Je tournai la tête pour voir ma mère endormie dans un fauteuil à côté de mon lit. Plus loin, mon sac à dos beige dépassait d'une armoire entrouverte. Le smiley vert que j'y avais accroché semblait me sourire avec ironie. Je me demandai depuis quand je pouvais me trouver là et tentai de me lever pour en savoir plus.

— Céline ! Dieu merci, tu es enfin réveillée !

Ma mère, bien alerte à présent, s'agitait autour de moi avec inquiétude.

— Maman ? Mais qu'est-ce que…

— Attends, je vais appeler le médecin.

Elle partit en courant, me laissant seule avec mes questions. Cela ne dura pas longtemps. Elle revint, accompagnée du Docteur, un grand type barbu qui semblait mal réveillé. Et pour cause, selon l'horloge, il était trois heures du matin… Il vérifia mes constantes et agita une petite lampe devant mes yeux.

— Tu peux la suivre du regard s'il te plaît ?

Je fis ce qu'il me demandait.

— Sais-tu quel jour nous sommes ? demanda le médecin.

Je réfléchis un instant. La dernière chose dont je me souvenais, c'était que j'achetais un livre samedi matin… Mais ensuite ? Nous étions la nuit, donc logiquement…

— Dimanche ?

Je vis un pli se former entre ses sourcils.

— Non, mardi…

— Mardi ? Mais c'est pas possible ! J'ai dormi pendant deux jours ?

Au regard inquiet que me lança ma mère, je compris que oui. J'essayai de me calmer.

— Qu'est-ce qui s'est passé ? demandai-je doucement.

— Justement, me répondit le médecin. Nous comptions sur toi pour nous le dire. Des passants t'ont trouvée inanimée près du fleuve et ont appelé les secours. C'était samedi. Nous avons fait tous les tests possibles mais les résultats sont revenus normaux. Tu ne te souviens vraiment de rien ?

— Non… Je sais que j'étais à la brocante et puis… je me suis réveillée ici.

— Encore cette maudite brocante ! s'emporta ma mère. Combien de fois t'ai-je dit de ne plus y aller ? Ce n'est pas…

Le médecin la poussa fermement dehors en disant que je devais me reposer. Ils sortirent tous les deux, me laissant à nouveau seule.

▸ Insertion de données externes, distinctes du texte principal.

(** The first elements of an array. *)
Lemma wr_0 (a v : Z) l : wr (a :: l) 0 v = Ok (v :: l).
Proof. exact (wr_at [] l a v 0 eq_refl). Qed.
Lemma wr_1 (a b v : Z) l : wr (a :: b :: l) 1 v = Ok (a :: v :: l).
Proof. exact (wr_at [a] l b v 1 eq_refl). Qed.
Lemma wr_2 (a b c v : Z) l : wr (a :: b :: c :: l) 2 v = Ok (a :: b :: v :: l).
Proof. exact (wr_at [a; b] l c v 2 eq_refl). Qed.
Lemma wr_3 (a b c d v : Z) l : wr (a :: b :: c :: d :: l) 3 v = Ok (a :: b :: c :: v :: l).
Proof. exact (wr_at [a; b; c] l d v 3 eq_refl). Qed.

(** [utf8_encode] stores the bytes, or nothing when there is no room or no code point. *)
Lemma utf8_encode_bytes v buffer :
  0 <= v <= 0x1FFFFF -> (utf8_length v <= length buffer)%nat ->
  utf8_encode buffer (length buffer) v =
  Ok (utf8_length v, utf8_bytes v ++ drop (utf8_length v) buffer).
Proof.
  intros Hv. unfold utf8_encode, utf8_length, utf8_bytes.
  assert (T : forall k, 0 <= k -> Z.lor 0x80 (to_u8 (Z.land (Z.shiftr v k) 0x3F)) = 0x80 + v / 2 ^ k mod 64)
    by (intros; apply trailer; lia).
  pose proof (T 0 ltac:(lia)) as T0. rewrite Z.shiftr_0_r in T0.
  pose proof (T 6 ltac:(lia)) as T6. pose proof (T 12 ltac:(lia)) as T12. clear T.
  destruct (Z.leb_spec v 0x7F); [|destruct (Z.leb_spec v 0x7FF); [|destruct (Z.leb_spec v 0xFFFF)]];
    intros Hb; rewrite ?(proj2 (Nat.leb_le _ _)) by lia; cbn [andb].
  - destruct buffer as [|b0 mem]; [cbn in Hb; lia|].
    rewrite wr_0, bind_ok. unfold to_u8. by rewrite Z.mod_small by lia.
  - destruct buffer as [|b0 [|b1 mem]]; [cbn in Hb; lia..|].
    rewrite wr_0, bind_ok, wr_1, bind_ok, T0, Z.shiftr_div_pow2 by lia.
    rewrite (lead_byte 6 5) by (Z.to_euclidean_division_equations; lia). done.
  - destruct buffer as [|b0 [|b1 [|b2 mem]]]; [cbn in Hb; lia..|].
    rewrite wr_0, bind_ok, wr_1, bind_ok, wr_2, bind_ok, T0, T6, Z.shiftr_div_pow2 by lia.
    rewrite (lead_byte 14 4) by (Z.to_euclidean_division_equations; lia). done.
  - rewrite (proj2 (Z.leb_le v 0x1FFFFF)) by lia. cbn [andb].
    destruct buffer as [|b0 [|b1 [|b2 [|b3 mem]]]]; [cbn in Hb; lia..|].
    rewrite wr_0, bind_ok, wr_1, bind_ok, wr_2, bind_ok, wr_3, bind_ok, T0, T6, T12, Z.shiftr_div_pow2 by lia.
    rewrite (lead_byte 30 3) by (Z.to_euclidean_division_equations; lia). done.
Qed.

Lemma utf8_encode_refuses v buffer n :
  0 <= v -> (v > 0x1FFFFF \/ (n < utf8_length v)%nat) -> utf8_encode buffer n v = Ok (0%nat, buffer).
Proof.
  intros Hv Hn. unfold utf8_encode. unfold utf8_length in Hn.
  repeat match goal with |- context [(v <=? ?c) && (?k <=? n)%nat] =>
    let E := fresh in
    assert (E : (v <=? c) && (k <=? n)%nat = false);
    [apply andb_false_iff; destruct (Z.leb_spec v c); [right; apply Nat.leb_gt|by left];
     repeat match type of Hn with context [v <=? ?d] => destruct (Z.leb_spec v d) end; lia
    |rewrite E; clear E]
  end. done.
Qed.

(** Six bits are appended to a number. *)
Lemma six_more a b : 0 <= b < 64 -> Z.lor (Z.shiftl a 6) b = a * 64 + b.
Proof. intros Hb. by apply (lor_add a b 6). Qed.

(** A byte that continues a character, at any position of a text that is long enough. *)
Lemma continues (s : list Z) n k x :
  rd s (Z.of_nat k) = Ok x -> (k < n)%nat ->
  (if (n <? S k)%nat then Ok true else s1 ← rd s (Z.of_nat k); Ok (negb (Z.land s1 0xC0 =? 0x80))) =
  Ok (negb (Z.land x 0xC0 =? 0x80)).
Proof. intros E Hn. rewrite (proj2 (Nat.ltb_ge _ _)) by lia. by rewrite E. Qed.

Lemma utf8_decode_bytes v rest :
  0 <= v <= 0x1FFFFF ->
  utf8_decode (utf8_bytes v ++ rest) (length (utf8_bytes v ++ rest)) = Ok (utf8_length v, Some v).
Proof.
  intros Hv. unfold utf8_bytes, utf8_length.
  assert (T : forall k, 0 <= v / 2 ^ k mod 64 < 64) by (intros; apply Z.mod_pos_bound; lia).
  destruct (Z.leb_spec v 0x7F); [|destruct (Z.leb_spec v 0x7FF); [|destruct (Z.leb_spec v 0xFFFF)]];
    cbn [app]; unfold utf8_decode.
  - change (rd (v :: rest) 0) with (Ok v). by rewrite bind_ok, lead_1 by lia.
  - destruct (lead_2 (v / 2 ^ 6)) as (L1 & L2 & L3); [Z.to_euclidean_division_equations; lia|].
    destruct (trailer_decode _ (T 0)) as [Y1 Y2]. set (l := _ :: _ :: rest).
    assert (R0 : rd l 0 = Ok (0xC0 + v / 2 ^ 6)) by done.
    assert (R1 : rd l 1 = Ok (0x80 + v / 2 ^ 0 mod 64)) by done.
    rewrite R0, bind_ok, L1. rewrite (continues l _ 1 _ R1) by (cbn; lia).
    rewrite bind_ok, Y1, Z.eqb_refl. cbn [negb]. rewrite R1, bind_ok, L2, Z.eqb_refl, L3, Y2.
    cbv zeta. rewrite six_more by apply T. do 3 f_equal. Z.to_euclidean_division_equations; lia.
  - destruct (lead_3 (v / 2 ^ 12)) as (L1 & L2 & L3 & L4); [Z.to_euclidean_division_equations; lia|].
    destruct (trailer_decode _ (T 0)) as [Y1 Y2], (trailer_decode _ (T 6)) as [X1 X2].
    set (l := _ :: _ :: _ :: rest).
    assert (R0 : rd l 0 = Ok (0xE0 + v / 2 ^ 12)) by done.
    assert (R1 : rd l 1 = Ok (0x80 + v / 2 ^ 6 mod 64)) by done.
    assert (R2 : rd l 2 = Ok (0x80 + v / 2 ^ 0 mod 64)) by done.
    rewrite R0, bind_ok, L1. rewrite (continues l _ 1 _ R1) by (cbn; lia).
    rewrite bind_ok, X1, Z.eqb_refl. cbn [negb]. rewrite R1, bind_ok, L2.
    rewrite (continues l _ 2 _ R2) by (cbn; lia).
    rewrite bind_ok, Y1, Z.eqb_refl. cbn [negb]. rewrite R2, bind_ok, L3, Z.eqb_refl, L4, X2, Y2.
    cbv zeta. rewrite six_more by apply T.
    rewrite (lor_add _ _ 12) by (pose proof (T 0); pose proof (T 6); lia).
    do 3 f_equal. Z.to_euclidean_division_equations; lia.
  - destruct (lead_4 (v / 2 ^ 18)) as (L1 & L2 & L3 & L4 & L5); [Z.to_euclidean_division_equations; lia|].
    destruct (trailer_decode _ (T 0)) as [Y1 Y2], (trailer_decode _ (T 6)) as [X1 X2],
      (trailer_decode _ (T 12)) as [W1 W2]. set (l := _ :: _ :: _ :: _ :: rest).
    assert (R0 : rd l 0 = Ok (0xF0 + v / 2 ^ 18)) by done.
    assert (R1 : rd l 1 = Ok (0x80 + v / 2 ^ 12 mod 64)) by done.
    assert (R2 : rd l 2 = Ok (0x80 + v / 2 ^ 6 mod 64)) by done.
    assert (R3 : rd l 3 = Ok (0x80 + v / 2 ^ 0 mod 64)) by done.
    rewrite R0, bind_ok, L1. rewrite (continues l _ 1 _ R1) by (cbn; lia).
    rewrite bind_ok, W1, Z.eqb_refl. cbn [negb]. rewrite R1, bind_ok, L2.
    rewrite (continues l _ 2 _ R2) by (cbn; lia).
    rewrite bind_ok, X1, Z.eqb_refl. cbn [negb]. rewrite R2, bind_ok, L3.
    rewrite (continues l _ 3 _ R3) by (cbn; lia).
    rewrite bind_ok, Y1, Z.eqb_refl. cbn [negb]. rewrite R3, bind_ok, L4, Z.eqb_refl, L5, W2, X2, Y2.
    cbv zeta. rewrite (six_more (v / 2 ^ 12 mod 64)) by apply T. rewrite six_more by apply T.
    rewrite (lor_add _ _ 18) by (pose proof (T 0); pose proof (T 6); pose proof (T 12); lia).
    do 3 f_equal. Z.to_euclidean_division_equations; lia.
Qed.

(** Code points: every number of up to 21 bits is stored in the least number of bytes,
    whatever the buffer held, and read again from them, whatever follows; a larger
    number, or one that does not fit, is refused with the buffer unchanged. *)
Lemma utf8_roundtrip v buffer rest :
  0 <= v ->
  (v <= 0x1FFFFF -> (utf8_length v <= length buffer)%nat ->
   utf8_encode buffer (length buffer) v =
     Ok (utf8_length v, utf8_bytes v ++ drop (utf8_length v) buffer) /\
   utf8_decode (utf8_bytes v ++ rest) (length (utf8_bytes v ++ rest)) = Ok (utf8_length v, Some v)) /\
  ((v > 0x1FFFFF \/ (length buffer < utf8_length v)%nat) ->
   utf8_encode buffer (length buffer) v = Ok (0%nat, buffer)).
Proof.
  intros Hv. split.
  - intros Hm Hb. split; [by apply utf8_encode_bytes|by apply utf8_decode_bytes].
  - intros Hn. by apply utf8_encode_refuses.
Qed.

(** The decoder accepts more than what the encoder makes: a zero in two bytes; it rejects
    a trailer at the front and a character that is cut off; and it reads the first byte
    of a text that is said to be empty. *)
Example utf8_cases :
  utf8_decode [0xC0; 0x80] 2 = Ok (2%nat, Some 0) /\
  utf8_decode [0x80; 0x80] 2 = Ok (0%nat, None) /\
  utf8_decode [0xE2; 0x82] 2 = Ok (0%nat, None) /\
  utf8_decode [0xE2; 0x82; 0xAC] 3 = Ok (3%nat, Some 0x20AC) /\
  utf8_decode [] 0 = Fault OutOfBounds.
Proof. split_and!; reflexivity. Qed.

J'essayai en vain de me rendormir. Je me sentais un peu faible mais pas du tout fatiguée ! Je rejetai les couvertures, il faisait trop chaud dans cette chambre. Tout était calme autour de moi mais un millier de pensées tourbillonnaient dans ma tête. Il y en avait une qui revenait souvent, l'image de la forêt avec ses animaux étranges. Mais cela n'expliquait pas ce qui m'était arrivé. J'avais toujours été en bonne santé et voilà que je venais de passer deux jours à l'hôpital sans le moindre souvenir de comment j'étais arrivée là.

Je me levai lentement en faisant attention aux fils et à la tubulure de la perfusion. Une fois devant mon sac, je sentis ma tête tourner. Je pris peur et reculai ma main. Et si jamais je faisais un nouveau malaise en touchant cet objet ? D'un autre côté, j'avais envie de savoir. Tout avait commencé quand j'avais vu ce livre. Il avait quelque chose de particulier, j'en étais certaine.

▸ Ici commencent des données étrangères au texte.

(* ===== verification/StringBuilder.v ===== *)
(** * String builders

    [base/strings/string_builder.{h,cc}]: text built in a buffer of fixed size, and in a string;
    and the conversions of integers to text of [base/stringencode.cc].  What the formats for
    integers print is the decimal text of the number; other formats are not modelled. *)
From Stdlib Require Import String Ascii.
From S2P Require Import Prelude CInt AudioUtil ChannelBuffer Base64 StringEncode StringUtils.

(** ** Decimal text *)

(** Twenty digits are enough for 64 bits. *)
Fixpoint digits (fuel : nat) (n : Z) : list Z :=
  match fuel with
  | O => []
  | S fuel => (if n <? 10 then [] else digits fuel (n / 10)) ++ [char "0" + n mod 10]
  end.

(** What [%d], [%u], [%ld], ... print. *)
Definition decimal (n : Z) : list Z :=
  if n <? 0 then char "-" :: digits 20 (- n) else digits 20 n.

(** [snprintf] into a buffer of [n] characters: the length of the whole text and the
    buffer. *)
Definition snprintf (buffer : list Z) (n : nat) (text : list Z) : res (nat * list Z) :=
  if (n =? 0)%nat then Ok (length text, buffer) else
  buffer ← put 0 (take (n - 1) text) buffer;
  buffer ← wr buffer (Z.of_nat (min (n - 1) (length text))) 0;
  Ok (length text, buffer).

(** [ToString] of the integer types; [garbage] is what the array held. *)
Definition ToString_int (garbage : list Z) (n : Z) : res (list Z) :=
  let buf := take 32 garbage in
  '(len, buf) ← snprintf buf 32 (decimal n);
  if negb (len <=? 32)%nat then Fault AssertionFailed else take_exact len buf.

(** ** The builder on a buffer *)

Record SimpleStringBuilder := MkBuilder { ssb_buffer : list Z; ssb_size : nat }.

Definition ssb_IsConsistent (b : SimpleStringBuilder) : bool :=
  (ssb_size b <=? length (ssb_buffer b) - 1)%nat &&
  match ssb_buffer b !! ssb_size b with Some c => c =? 0 | None => false end.

Definition checked_builder (b : SimpleStringBuilder) : res SimpleStringBuilder :=
  if ssb_IsConsistent b then Ok b else Fault AssertionFailed.

Definition SimpleStringBuilder_new (buffer : list Z) : res SimpleStringBuilder :=
  buffer ← wr buffer 0 0;
  checked_builder (MkBuilder buffer 0).

(** The characters from [size_] on are replaced by [rest]. *)
Definition with_rest (b : SimpleStringBuilder) (rest : list Z) (added : nat) : SimpleStringBuilder :=
  MkBuilder (take (ssb_size b) (ssb_buffer b) ++ rest) (ssb_size b + added).

(** [length] is [None] for [SIZE_UNKNOWN]. *)
Definition Append (b : SimpleStringBuilder) (str : list Z) (len : option nat) : res SimpleStringBuilder :=
  '(chars_added, rest) ← strcpyn (drop (ssb_size b) (ssb_buffer b))
                           (length (ssb_buffer b) - ssb_size b) str len;
  let b := with_rest b rest chars_added in
  expected ← match len with None => strlen str | Some n => Ok n end;
  if negb (chars_added =? expected)%nat then Fault AssertionFailed else checked_builder b.

(** A format that prints [text]. *)
Definition AppendFormat (b : SimpleStringBuilder) (text : list Z) : res SimpleStringBuilder :=
  let n := (length (ssb_buffer b) - ssb_size b)%nat in
  '(len, rest) ← snprintf (drop (ssb_size b) (ssb_buffer b)) n text;
  let chars_added := min len (length (ssb_buffer b) - 1 - ssb_size b) in
  let b := with_rest b rest chars_added in
  if negb (len =? chars_added)%nat then Fault AssertionFailed else checked_builder b.

(** [operator<<] of a C string literal, of a character, of a string and of an integer. *)
Definition append_cstr (b : SimpleStringBuilder) (str : list Z) : res SimpleStringBuilder := Append b str None.
Definition append_literal (b : SimpleStringBuilder) (s : string) : res SimpleStringBuilder :=
  append_cstr b (text_of s ++ [0]).
Definition append_ch (b : SimpleStringBuilder) (ch : Z) : res SimpleStringBuilder := Append b [ch] (Some 1%nat).
Definition append_string (b : SimpleStringBuilder) (str : list Z) : res SimpleStringBuilder :=
  Append b str (Some (length str)).
Definition append_int (b : SimpleStringBuilder) (n : Z) : res SimpleStringBuilder := AppendFormat b (decimal n).

(** [str()] up to the zero, and [size()]. *)
Definition ssb_str (b : SimpleStringBuilder) : list Z := take (ssb_size b) (ssb_buffer b).

(** ** The builder on a string *)

Definition StringBuilder : Type := list Z.
Definition StringBuilder_new (s : list Z) : StringBuilder := s.
Definition sb_append (b : StringBuilder) (str : list Z) : StringBuilder := b ++ str.
Definition sb_append_int (garbage : list Z) (b : StringBuilder) (n : Z) : res StringBuilder :=
  s ← ToString_int garbage n; Ok (b ++ s).
(** [AppendFormat] of a format that prints [text]: the string is made longer and printed into,
    the zero going behind its end. *)
Definition sb_AppendFormat (b : StringBuilder) (text : list Z) : StringBuilder :=
  if (0 <? length text)%nat then b ++ text else b.
Definition sb_Clear (b : StringBuilder) : StringBuilder := [].
Definition sb_Release (b : StringBuilder) : list Z * StringBuilder := (b, []).

(** ** Numbers and their text *)

Lemma digits_length fuel : forall n k,
  (1 <= k)%nat -> 0 <= n < 10 ^ Z.of_nat k -> (length (digits fuel n) <= k)%nat.
Proof.
  induction fuel as [|fuel IH]; intros n k Hk Hn; cbn [digits]; [cbn; lia|].
  rewrite length_app. cbn [length]. destruct (Z.ltb_spec n 10) as [|H]; [cbn; lia|].
  destruct k as [|[|k]]; [lia|cbn in Hn; lia|].
  assert (Hd : 0 <= n / 10 < 10 ^ Z.of_nat (S k)).
  { rewrite Nat2Z.inj_succ, Z.pow_succ_r in Hn by lia.
    split; [apply Z.div_pos; lia|apply Z.div_lt_upper_bound; lia]. }
  specialize (IH (n / 10) (S k) ltac:(lia) Hd). lia.
Qed.

(** Reading digits. *)
Definition digits_value (l : list Z) : Z := foldl (fun v c => v * 10 + (c - char "0")) 0 l.

Lemma digits_value_snoc l c : digits_value (l ++ [c]) = digits_value l * 10 + (c - char "0").
Proof. unfold digits_value. by rewrite foldl_app. Qed.

Lemma digits_read fuel : forall n, 0 <= n < 10 ^ Z.of_nat fuel -> digits_value (digits fuel n) = n.
Proof.
  induction fuel as [|fuel IH]; intros n Hn; cbn [digits].
  - change (10 ^ Z.of_nat 0) with 1 in Hn. cbn. lia.
  - rewrite digits_value_snoc. rewrite Nat2Z.inj_succ, Z.pow_succ_r in Hn by lia.
    pose proof (Z.div_mod n 10 ltac:(lia)) as E. destruct (Z.ltb_spec n 10) as [H|H].
    + rewrite (Z.mod_small n 10) by lia. change (digits_value []) with 0. lia.
    + rewrite IH by (split; [apply Z.div_pos; lia|apply Z.div_lt_upper_bound; lia]). lia.
Qed.

Lemma digits_chars fuel : forall n, 0 <= n -> Forall (fun c => char "0" <= c <= char "9") (digits fuel n).
Proof.
  induction fuel as [|fuel IH]; intros n Hn; cbn [digits]; [apply List.Forall_nil|].
  apply Forall_app. split.
  - destruct (n <? 10); [apply List.Forall_nil|]. apply IH, Z.div_pos; lia.
  - apply List.Forall_cons; [|apply List.Forall_nil].
    pose proof (Z.mod_pos_bound n 10 ltac:(lia)). change (char "0") with 48. change (char "9") with 57. lia.
Qed.

(** Reading a number with its sign. *)
Definition decimal_value (l : list Z) : Z :=
  match l with
  | c :: l' => if c =? char "-" then - digits_value l' else digits_value l
  | [] => 0
  end.

(** The text of a number stands for it. *)
Lemma decimal_read n : - 10 ^ 20 < n < 10 ^ 20 -> decimal_value (decimal n) = n.
Proof.
  intros Hn. unfold decimal. destruct (Z.ltb_spec n 0) as [H|H].
  - cbn [decimal_value]. rewrite Z.eqb_refl, digits_read by (cbn; lia). lia.
  - unfold decimal_value. destruct (digits 20 n) as [|c l] eqn:E.
    { pose proof (digits_read 20 n ltac:(cbn; lia)) as R. rewrite E in R. cbn in R. lia. }
    pose proof (digits_chars 20 n H) as Hc. rewrite E in Hc. apply List.Forall_inv in Hc.
    rewrite (proj2 (Z.eqb_neq c _)) by (change (char "0") with 48 in Hc; change (char "-") with 45; lia).
    rewrite <- E. apply digits_read. cbn. lia.
Qed.

Lemma decimal_length_u n k : (1 <= k)%nat -> 0 <= n < 10 ^ Z.of_nat k -> (length (decimal n) <= k)%nat.
Proof.
  intros Hk Hn. unfold decimal. rewrite (proj2 (Z.ltb_ge _ _)) by lia. by apply digits_length.
Qed.

Lemma decimal_length n : - 10 ^ 20 < n < 10 ^ 20 -> (length (decimal n) <= 21)%nat.
Proof.
  intros Hn. unfold decimal. destruct (Z.ltb_spec n 0); cbn [length].
  - pose proof (digits_length 20 (- n) 20 ltac:(lia) ltac:(cbn; lia)). lia.
  - pose proof (digits_length 20 n 20 ltac:(lia) ltac:(cbn; lia)). lia.
Qed.

Lemma decimal_no_zero n : c_string (decimal n).
Proof.
  assert (H : forall k, 0 <= k -> c_string (digits 20 k)).
  { intros k Hk. apply (List.Forall_impl _ (P := fun c => char "0" <= c <= char "9")); [|by apply digits_chars].
    intros c Hc. change (char "0") with 48 in Hc. lia. }
  unfold decimal. destruct (Z.ltb_spec n 0); [|by apply H].
  apply List.Forall_cons; [by vm_compute|apply H; lia].
Qed.

(** ** Building *)

Lemma snprintf_fits buffer text :
  (length text < length buffer)%nat ->
  snprintf buffer (length buffer) text = Ok (length text, text ++ 0 :: drop (S (length text)) buffer).
Proof.
  intros H. unfold snprintf. rewrite (proj2 (Nat.eqb_neq _ _)) by lia.
  rewrite take_ge, put_splice, bind_ok, take_0 by lia. cbn [app Nat.add].
  rewrite Nat.min_r by lia. rewrite wr_front, bind_ok by (try done; rewrite length_drop; lia).
  by rewrite drop_drop, <- app_assoc, Nat.add_1_r.
Qed.

(** Every number of 64 bits is converted, and its text stands for it. *)
Lemma ToString_int_spec garbage n :
  (32 <= length garbage)%nat -> - 2 ^ 63 <= n < 2 ^ 64 ->
  ToString_int garbage n = Ok (decimal n) /\ decimal_value (decimal n) = n.
Proof.
  intros Hg Hn. split; [|apply decimal_read; lia].
  pose proof (decimal_length n ltac:(lia)) as Hl. unfold ToString_int.
  assert (E : length (take 32 garbage) = 32%nat) by (rewrite length_take; lia).
  pose proof (snprintf_fits (take 32 garbage) (decimal n)) as S. rewrite E in S.
  rewrite S, bind_ok by lia. rewrite (proj2 (Nat.leb_le _ _)) by lia. cbn [negb].
  unfold take_exact. rewrite (proj2 (Nat.leb_le _ _)) by (rewrite length_app; lia).
  by rewrite take_app_length.
Qed.

(** A builder that holds a text, in a buffer of [n] characters. *)
Definition built (n : nat) (text : list Z) (b : SimpleStringBuilder) : Prop :=
  ssb_size b = length text /\ length (ssb_buffer b) = n /\ exists rest, ssb_buffer b = text ++ 0 :: rest.

Lemma built_consistent n text b : built n text b -> checked_builder b = Ok b.
Proof.
  intros (Es & En & rest & Eb). unfold checked_builder, ssb_IsConsistent.
  rewrite Es, Eb, list_lookup_middle by done. rewrite length_app. cbn [length].
  by rewrite (proj2 (Nat.leb_le _ _)) by lia.
Qed.

Lemma built_str n text b : built n text b -> ssb_str b = text.
Proof. intros (Es & _ & rest & Eb). unfold ssb_str. by rewrite Es, Eb, take_app_length. Qed.

Lemma built_new buffer : (0 < length buffer)%nat ->
  exists b, SimpleStringBuilder_new buffer = Ok b /\ built (length buffer) [] b.
Proof.
  intros H. destruct buffer as [|c buffer]; [cbn in H; lia|]. unfold SimpleStringBuilder_new.
  rewrite wr_0, bind_ok. set (b := MkBuilder (0 :: buffer) 0).
  assert (B : built (length (c :: buffer)) [] b) by (split; [done|]; split; [done|by exists buffer]).
  exists b. split; [by apply (built_consistent _ _ _ B)|done].
Qed.

Lemma built_more n text b more rest :
  built n text b -> length rest = (n - length text - length more - 1)%nat ->
  (length text + length more < n)%nat ->
  built n (text ++ more) (with_rest b (more ++ 0 :: rest) (length more)).
Proof.
  intros (Es & En & r & Eb) Hr Hn. unfold with_rest. rewrite Es, Eb, take_app_length.
  split; [by rewrite length_app|]. cbn [ssb_buffer]. split.
  - rewrite !length_app. cbn. lia.
  - exists rest. by rewrite <- app_assoc.
Qed.

Lemma AppendFormat_built n text b more :
  built n text b -> (length text + length more < n)%nat ->
  wp (AppendFormat b more) (built n (text ++ more)).
Proof.
  intros B Hn. pose proof B as (Es & En & r & Eb). unfold AppendFormat. rewrite Es, En.
  assert (El : length (drop (length text) (ssb_buffer b)) = (n - length text)%nat) by (rewrite length_drop; lia).
  rewrite <- El, snprintf_fits, bind_ok by lia. cbv zeta. rewrite Nat.min_l by lia.
  rewrite Nat.eqb_refl. cbn [negb].
  assert (B' : built n (text ++ more) (with_rest b (more ++ 0 :: drop (S (length more)) (drop (length text) (ssb_buffer b))) (length more)))
    by (apply built_more; [done|rewrite length_drop; lia|done]).
  by rewrite (built_consistent _ _ _ B').
Qed.

Lemma strcpyn_length buffer source n : (n <= length source)%nat -> (n < length buffer)%nat ->
  strcpyn buffer (length buffer) source (Some n) = Ok (n, take n source ++ 0 :: drop (S n) buffer).
Proof.
  intros Hs Hb. unfold strcpyn. rewrite (proj2 (Nat.leb_gt _ _)), bind_ok, (proj2 (Nat.leb_gt _ _)) by lia.
  unfold take_exact. rewrite (proj2 (Nat.leb_le _ _)), bind_ok by lia.
  assert (El : length (take n source) = n) by (rewrite length_take; lia).
  rewrite put_splice, bind_ok, take_0, El by lia. cbn [app Nat.add].
  rewrite wr_front, bind_ok by (rewrite ?length_drop; lia).
  by rewrite drop_drop, <- app_assoc, Nat.add_1_r.
Qed.

Lemma Append_built n text b str len more :
  built n text b -> (length text + length more < n)%nat ->
  strcpyn (drop (length text) (ssb_buffer b)) (n - length text) str len =
    Ok (length more, more ++ 0 :: drop (S (length more)) (drop (length text) (ssb_buffer b))) ->
  match len with None => strlen str | Some k => Ok k end = Ok (length more) ->
  wp (Append b str len) (built n (text ++ more)).
Proof.
  intros B Hn E1 E2. pose proof B as (Es & En & r & Eb). unfold Append. rewrite Es, En, E1, bind_ok.
  cbv zeta. rewrite E2, bind_ok, Nat.eqb_refl. cbn [negb].
  set (rest := drop _ _).
  assert (B' : built n (text ++ more) (with_rest b (more ++ 0 :: rest) (length more)))
    by (apply built_more; [done|unfold rest; rewrite !length_drop; lia|done]).
  by rewrite (built_consistent _ _ _ B').
Qed.

Lemma append_cstr_built n text b str m :
  built n text b -> c_string str -> (length text + length str < n)%nat ->
  wp (append_cstr b (str ++ 0 :: m)) (built n (text ++ str)).
Proof.
  intros B Hs Hn. apply Append_built; [done|done| |by apply strlen_length].
  pose proof B as (Es & En & r & Eb).
  assert (El : length (drop (length text) (ssb_buffer b)) = (n - length text)%nat) by (rewrite length_drop; lia).
  rewrite <- El, strcpyn_spec by (try done; lia). by rewrite take_ge by lia.
Qed.

Lemma append_string_built n text b str :
  built n text b -> (length text + length str < n)%nat -> wp (append_string b str) (built n (text ++ str)).
Proof.
  intros B Hn. apply Append_built; [done|done| |done]. pose proof B as (Es & En & r & Eb).
  assert (El : length (drop (length text) (ssb_buffer b)) = (n - length text)%nat) by (rewrite length_drop; lia).
  rewrite <- El, strcpyn_length by lia. by rewrite firstn_all.
Qed.

Lemma append_ch_built n text b c :
  built n text b -> (length text + 1 < n)%nat -> wp (append_ch b c) (built n (text ++ [c])).
Proof. apply (append_string_built n text b [c]). Qed.

Lemma append_int_built n text b k :
  built n text b -> (length text + length (decimal k) < n)%nat -> wp (append_int b k) (built n (text ++ decimal k)).
Proof. apply AppendFormat_built. Qed.

(** A literal has no zero. *)
Ltac literal := vm_compute; repeat (apply List.Forall_cons; [done|]); apply List.Forall_nil.

(** Text that does not fit is cut off, which debug builds report. *)
Example does_not_fit :
  (b ← SimpleStringBuilder_new [7; 7; 7; 7]; append_int b 123) = Ok (MkBuilder [49; 50; 51; 0] 3) /\
  (b ← SimpleStringBuilder_new [7; 7; 7; 7]; append_int b 1234) = Fault AssertionFailed.
Proof. split; vm_compute; reflexivity. Qed.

— Ce n'est qu'un livre après tout, dis-je tout bas.

Je le pris entre mes mains et il ne se passa rien. Je revins dans le lit et regardai la couverture écornée. Je n'arrivais pas à croire que j'avais dépensé trente euros pour un vieux livre qui sentait le moisi ! J'espérais au moins que l'histoire en valait la peine…

Je tournai quelques pages. Décidément, je m'étais bien faite avoir. Une bonne partie du texte était illisible et ce qui restait n'avait aucun sens… N'ayant rien de mieux à faire, je revins au début et en commençai néanmoins la lecture.

Je passai encore deux jours enfermée dans cette chambre lugubre, le manuscrit comme seule distraction. Puisque mes résultats étaient toujours normaux, on m'autorisa finalement à rentrer à la maison le vendredi matin. Ma mère me conduisit à mon petit appartement et me demanda mille fois si j'étais sûre que je n'avais besoin de rien.

La seule chose dont j'avais réellement envie, c'était de retrouver le vendeur de ce maudit bouquin et de le lui rendre. Peut-être qu'alors cette histoire sortirait enfin de mon esprit…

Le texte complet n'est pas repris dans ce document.